SoftBank Group-owned chip design company Arm priced a planned listing in the US below market expectations, despite reportedly confirming interest from major tech companies and many customers in a long-anticipated IPO.
A US Securities and Exchange Commission filing indicates Arm is seeking a valuation of up to $52 billion, with plans to list 95.5 million ordinary shares at a price range between $47 and $51 per share.
If the move hits the higher end of the range, SoftBank would raise about $4.9 billion, down from a previous target of a minimum of $8 billion.

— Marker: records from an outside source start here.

(** Two failures, then a record: three requests, one write, and the record
    of 2026-11-03 with its category and its difficulty. *)
Lemma bounded_generation_witness :
  let w' := loadOrGenerateChallenge JSON.stringify flaky a_clock 0 api_key
              (fresh_world ∅) in
  setItems w' = 1%nat /\ challenge w' = todays_challenge /\
  requests w' = 3%nat /\
  Js.get (challenge w') (JsStr.lit "category") = VStr (JsStr.lit "BTC Fundamentals") /\
  Js.get (challenge w') (JsStr.lit "diff") = VStr (JsStr.lit "Beginner") /\
  Js.get (challenge w') (JsStr.lit "day") = VNum (Fin 672 0) /\
  Js.get (challenge w') (JsStr.lit "dateKey") = VStr (JsStr.lit "2026-11-03") /\
  Js.get (challenge w') (JsStr.lit "title") = VStr (JsStr.lit "Whale wakes up").
Proof.
  cbv zeta.
  assert (Hmiss : localStorage (fresh_world ∅) !! challenge_key (dateKey_of a_clock 0)
                  = None) by reflexivity.
  destruct (bounded_generation JSON.stringify flaky a_clock 0 api_key
              (fresh_world ∅) Hmiss) as (_ & _ & Hs & _).
  assert (Hfails : forall j, (j < 2)%nat -> fails flaky a_clock 0 api_key j (fresh_world ∅)).
  { intros j Hj. destruct j as [|[|j]]; [| |lia].
    - exists (JsStr.lit "Failed to fetch"). vm_compute. reflexivity.
    - exists (parse_failure (JSON.UnexpectedToken 83)). vm_compute. reflexivity. }
  assert (Hfull : fst (generate flaky a_clock (getTodayMeta a_clock 0)
                         (dateKey_of a_clock 0) api_key
                         (attempt_world flaky a_clock 0 api_key 2 (fresh_world ∅)))
                  = ret todays_challenge) by (vm_compute; reflexivity).
  destruct (Hs 2%nat todays_challenge (le_n 3) Hfails Hfull)
    as [(_ & Hc & Hi & _) (Hr & _)].
  rewrite Hc.
  split_and!; [exact Hi | reflexivity | | vm_compute; reflexivity ..].
  rewrite Hr. vm_compute. reflexivity.
Defined.
(** * rtreego: a shallow embedding of rtree.go

    The Go source keeps the tree as nodes linked by pointers in both
    directions (entries point at children, children point back at their
    parent).  The embedding keeps that store explicit: a [state] holds the
    [Rtree] struct (whose [root] field is a node stored inline, so that
    [&tree.root] is an address of its own) and the heap of nodes that were
    allocated with [&node{...}] or escaped from a local variable.

    Every function of rtree.go that the properties below talk about is
    transcribed statement by statement into an error/state monad whose
    failure carries the run-time panic Go would raise. *)

From Stdlib Require Import ZArith Lia Permutation PrimFloat.
From stdpp Require Import base option list.

Local Open Scope Z_scope.

(** ** Outcomes of a Go computation *)

(** The run-time panics the transcribed code can raise. *)
Inductive panic :=
| NilDeref      (* nil pointer dereference *)
| IndexRange    (* index out of range *)
| SliceBounds   (* slice bounds out of range *)
| DimMismatch.  (* geometry called on boxes of different dimension *)

(** [Ok a]: normal return.  [Panic k]: the goroutine panics.  [Stuck] is
    not a Go value: the recursion budget of the model ran out (the Go code
    would recurse without end on a cyclic store) or an address outside the
    heap was used (impossible in Go). *)
Inductive res (A : Type) :=
| Ok (a : A)
| Panic (k : panic)
| Stuck.
Arguments Ok {A} a.
Arguments Panic {A} k.
Arguments Stuck {A}.

Definition rbind {A B} (r : res A) (f : A -> res B) : res B :=
  match r with
  | Ok a => f a
  | Panic k => Panic k
  | Stuck => Stuck
  end.

Declare Scope res_scope.
Delimit Scope res_scope with res.
Notation "x <- c1 ;; c2" := (rbind c1 (fun x => c2))
  (at level 100, c1 at next level, right associativity) : res_scope.

(** ** Geometry *)

Module Geom.

(** Modelled from the spec: the file that declares [Rect], [size],
    [boundingBox] and [boundingBoxN] is not part of the sources.  A
    rectangle is a pair of coordinate vectors (min, max).  Coordinates and
    areas are float64: rtree.go compares areas with [math.MaxFloat64] and
    [-1.0] and passes them to [math.Abs].  The type [float] is IEEE 754
    binary64 with every operation rounded to nearest even, infinities and
    NaN included, which is the arithmetic of Go's float64 when no
    operations are fused. *)
Record Rect := mkRect { p : list float; q : list float }.
Lemma mapSum_nonneg m : (forall k x, m !! k = Some x -> 0 <= f x) -> 0 <= mapSum f m.
Proof.
  induction m as [|k x m Hk IH] using map_ind; intros Hf; [by rewrite mapSum_empty|].
  rewrite mapSum_insert by done. specialize (Hf k x) as Hx. rewrite lookup_insert_eq in Hx.
  assert (0 <= mapSum f m); [|specialize (Hx eq_refl); lia].
  apply IH. intros j y Hj. apply (Hf j y). rewrite lookup_insert_ne; [done|congruence].
Qed.

(** One value is at most the sum of non-negative ones. *)
Lemma mapSum_le m k x :
  (forall k x, m !! k = Some x -> 0 <= f x) -> m !! k = Some x -> f x <= mapSum f m.
Proof.
  intros Hf Hk. rewrite (mapSum_delete m k x Hk).
  assert (0 <= mapSum f (delete k m)); [|lia].
  apply mapSum_nonneg. intros j y [_ Hj]%lookup_delete_Some. by apply (Hf j y).
Qed.
End MapSum.

Lemma alter_none {K A} `{Countable K} (g : A -> A) (k : K) (m : gmap K A) :
  m !! k = None -> alter g k m = m.
Proof.
  intros Hk. apply map_eq. intros j. destruct (decide (j = k)) as [->|].
  - by rewrite lookup_alter_eq, Hk.
  - by rewrite lookup_alter_ne.
Qed.

Definition isSome {A} (o : option A) : bool := match o with Some _ => true | None => false end.
(* ===== verification/Protocol.v ===== *)
(** The shared binary protocol ([protocol/protocol.go] and
    [protocol/errors.go]): the frame codec, the hot-pair notification codec,
    the hot-pair connection identifiers and the small string helpers.

    A slice expression that would panic at run time is [None] of [slice];
    [DecodeMessage] and [DecodeHotPairNotify] return [None] exactly when the
    code would panic (or, for the loop, run out of fuel), and the theorems show
    that they never do. *)

From S2P Require Import Prelude.

(** ** Message types ([MessageType] is a [uint8]) *)
Definition MsgTCPConnect : Z := 1.
Definition MsgTCPData : Z := 2.
Definition MsgTCPClose : Z := 3.
Definition MsgUDPConnect : Z := 4.
Definition MsgUDPData : Z := 5.
Definition MsgUDPClose : Z := 6.
Definition MsgConnStatus : Z := 7.
Definition MsgSelectUplink : Z := 8.
Definition MsgSelectDownlink : Z := 9.
Definition MsgBackpressure : Z := 10.
Definition MsgPrebindRequest : Z := 16.
Definition MsgChannelReset : Z := 17.
Definition MsgReverseListen : Z := 32.
Definition MsgReverseListenResult : Z := 33.
Definition MsgHotPairNotify : Z := 34.
Definition MsgHotPairBegin : Z := 35.

Definition BackpressureNormal : Z := 0.
Definition BackpressureSlowDown : Z := 1.
Definition BackpressurePause : Z := 2.

Definition StatusOK : Z := 0.
Definition StatusERR : Z := 1.

Definition PrebindTarget : bytes := lit "x-tunnel.prebind".
Definition hotPairKeyPrefix : bytes := lit "prebind-".
Definition hotPairConnIDSep : byte := byte_of_Z 46.

(** ** The frame codec *)
Definition headerLen : Z := 8.

(** [int(^uint(0) >> 1)] on a 64-bit platform. *)
Definition maxInt : Z := 2 ^ 63 - 1.

Definition EncodeMessage (t : Z) (connID meta payload : bytes) : bytes :=
  let connID := if 255 <? len connID then take 255 connID else connID in
  let buf := make_bytes (headerLen + len connID + len meta + len payload) in
  let buf := <[0%nat := byte_of_Z t]> buf in
  let buf := <[1%nat := byte_of_Z (len connID)]> buf in
  let buf := copy_at 2 (PutUint16 (uint16 (len meta))) buf in
  let buf := copy_at 4 (PutUint32 (uint32 (len payload))) buf in
  let off := headerLen in
  let buf := copy_at off connID buf in
  let off := off + len connID in
  let buf := copy_at off meta buf in
  let off := off + len meta in
  copy_at off payload buf.

(** The two errors [DecodeMessage] returns. *)
Inductive DecodeError := ErrFrameTooShort | ErrBadLength.

Record Frame := mkFrame {
  f_type : Z; f_connID : bytes; f_meta : bytes; f_payload : bytes }.

(** [None]: a slice expression panics. *)
Definition DecodeMessage (b : bytes) : option (DecodeError + Frame) :=
  if len b <? headerLen then Some (inl ErrFrameTooShort) else
  t ← at_index 0 b;
  b1 ← at_index 1 b;
  let idLen := Z_of_byte b1 in
  ml ← slice 2 4 b;
  let metaLen := Uint16 ml in
  pl ← slice 4 8 b;
  let payloadLen32 := Uint32 pl in
  let total := headerLen + idLen + metaLen + payloadLen32 in
  if (len b <? total) || (maxInt <? total) then Some (inl ErrBadLength) else
  let payloadLen := payloadLen32 in
  let off := headerLen in
  connID ← slice off (off + idLen) b;
  let off := off + idLen in
  meta ← slice off (off + metaLen) b;
  let off := off + metaLen in
  payload ← slice off (off + payloadLen) b;
  Some (inr (mkFrame (Z_of_byte t) connID meta payload)).

(** ** Hot pairs *)
Record HotPairInfo := mkHotPairInfo { hp_Key : bytes; hp_ChA : Z; hp_ChB : Z }.

#[export] Instance HotPairInfo_eq_dec : EqDecision HotPairInfo.
Proof. solve_decision. Defined.

Definition hotPairRecordFixedLen : Z := 1 + 4 + 4.

(** The record that the encoder appends for one entry. *)
Definition encodeHotPairRecord (e : HotPairInfo) : bytes :=
  byte_of_Z (len (hp_Key e)) :: hp_Key e
    ++ PutUint32 (uint32 (hp_ChA e)) ++ PutUint32 (uint32 (hp_ChB e)).

(** The entries the encoder keeps. *)
Definition hotPairEncodable (e : HotPairInfo) : bool :=
  negb ((len (hp_Key e) =? 0) || (255 <? len (hp_Key e))).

Richard Windsor, founder of industry blog Radio Free Mobile, suggested the pricing is a sign the deal has not been plain sailing.

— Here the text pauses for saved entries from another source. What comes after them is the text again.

Lemma binary_round_upTo k s m e :
  okExp k -> -1074 <= e -> magLt k (Zpos m) e ->
  upTo k (binary_round prec emax s m e) /\ (s = false -> nonneg (binary_round prec emax s m e)).
Proof.
  intros Hk He Hm. unfold binary_round. rewrite digits_pos. set (t := fexp _ _ _).
  destruct (shl_align m e t) as [m' e'] eqn:E. destruct (shl_align_spec _ _ _ _ _ E) as [He' Em'].
  destruct Hm as (H0 & H1 & H2).
  assert (digits (Zpos m') + e' = digits (Zpos m) + e) as Ed
    by (rewrite Em', digits_mul_pow2 by lia; lia).
  apply round_upTo; [done| |rewrite Ed; fold t; lia].
  split; [done|]. split; [lia|]. rewrite Em'.
  replace (k - e') with ((k - e) + (e - e')) by lia. rewrite (Z.pow_add_r 2 (k - e)) by lia.
  apply Z.mul_lt_mono_pos_r; [apply Z.pow_pos_nonneg; lia|done].
Qed.

Lemma of_int_upTo k z : 0 <= k <= 971 -> Z.abs z < 2 ^ k ->
  upTo k (of_int z) /\ (0 <= z -> nonneg (of_int z)).
Proof.
  intros Hk Hz. unfold of_int, binary_normalize. destruct z as [|p|p]; [done| |].
  - destruct (binary_round_upTo k false p 0) as [H1 H2];
      [unfold okExp; lia|lia|unfold magLt; rewrite Z.sub_0_r; lia|].
    split; [done|]. intros _. by apply H2.
  - destruct (binary_round_upTo k true p 0) as [H1 _];
      [unfold okExp; lia|lia|unfold magLt; rewrite Z.sub_0_r; lia|]. split; [done|lia].
Qed.

Lemma canonical_cases m e : canonical m e -> digits m = 53 \/ (e = -1074 /\ digits m <= 53).
Proof. unfold canonical, fexp, emin. lia. Qed.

Windsor believes the listing is the first time the market will be able to vote on whether Arm is an AI company or a semiconductor IP company, arguing the latter would mean a more modest valuation which will be better for the long-term outlook for Arm regardless of what numbers SoftBank wants to record on its balance sheet.
He added everything will depend on the IPO roadshow for investors to “convince them that an AI-like valuation is warranted”.
Arm and SoftBank launched the roadshow this week.
The IPO is one of the most highly anticipated for years. Complicated the listing’s valuation is a downbeat mood of the IPO market which has be extremely slow for the past couple of years, Windsor noted.
CNN Business reported Arm indicated Apple, Google, Nvidia, Samsung, Intel, AMD and Taiwan Semiconductor Manufacturing Company are among companies expressing interest in buying up to $735 million in its shares when it goes public on Nasdaq,
Based on Arm’s previous filing, Bloomberg tipped its capitalisation at between $60 billion and $70 billion.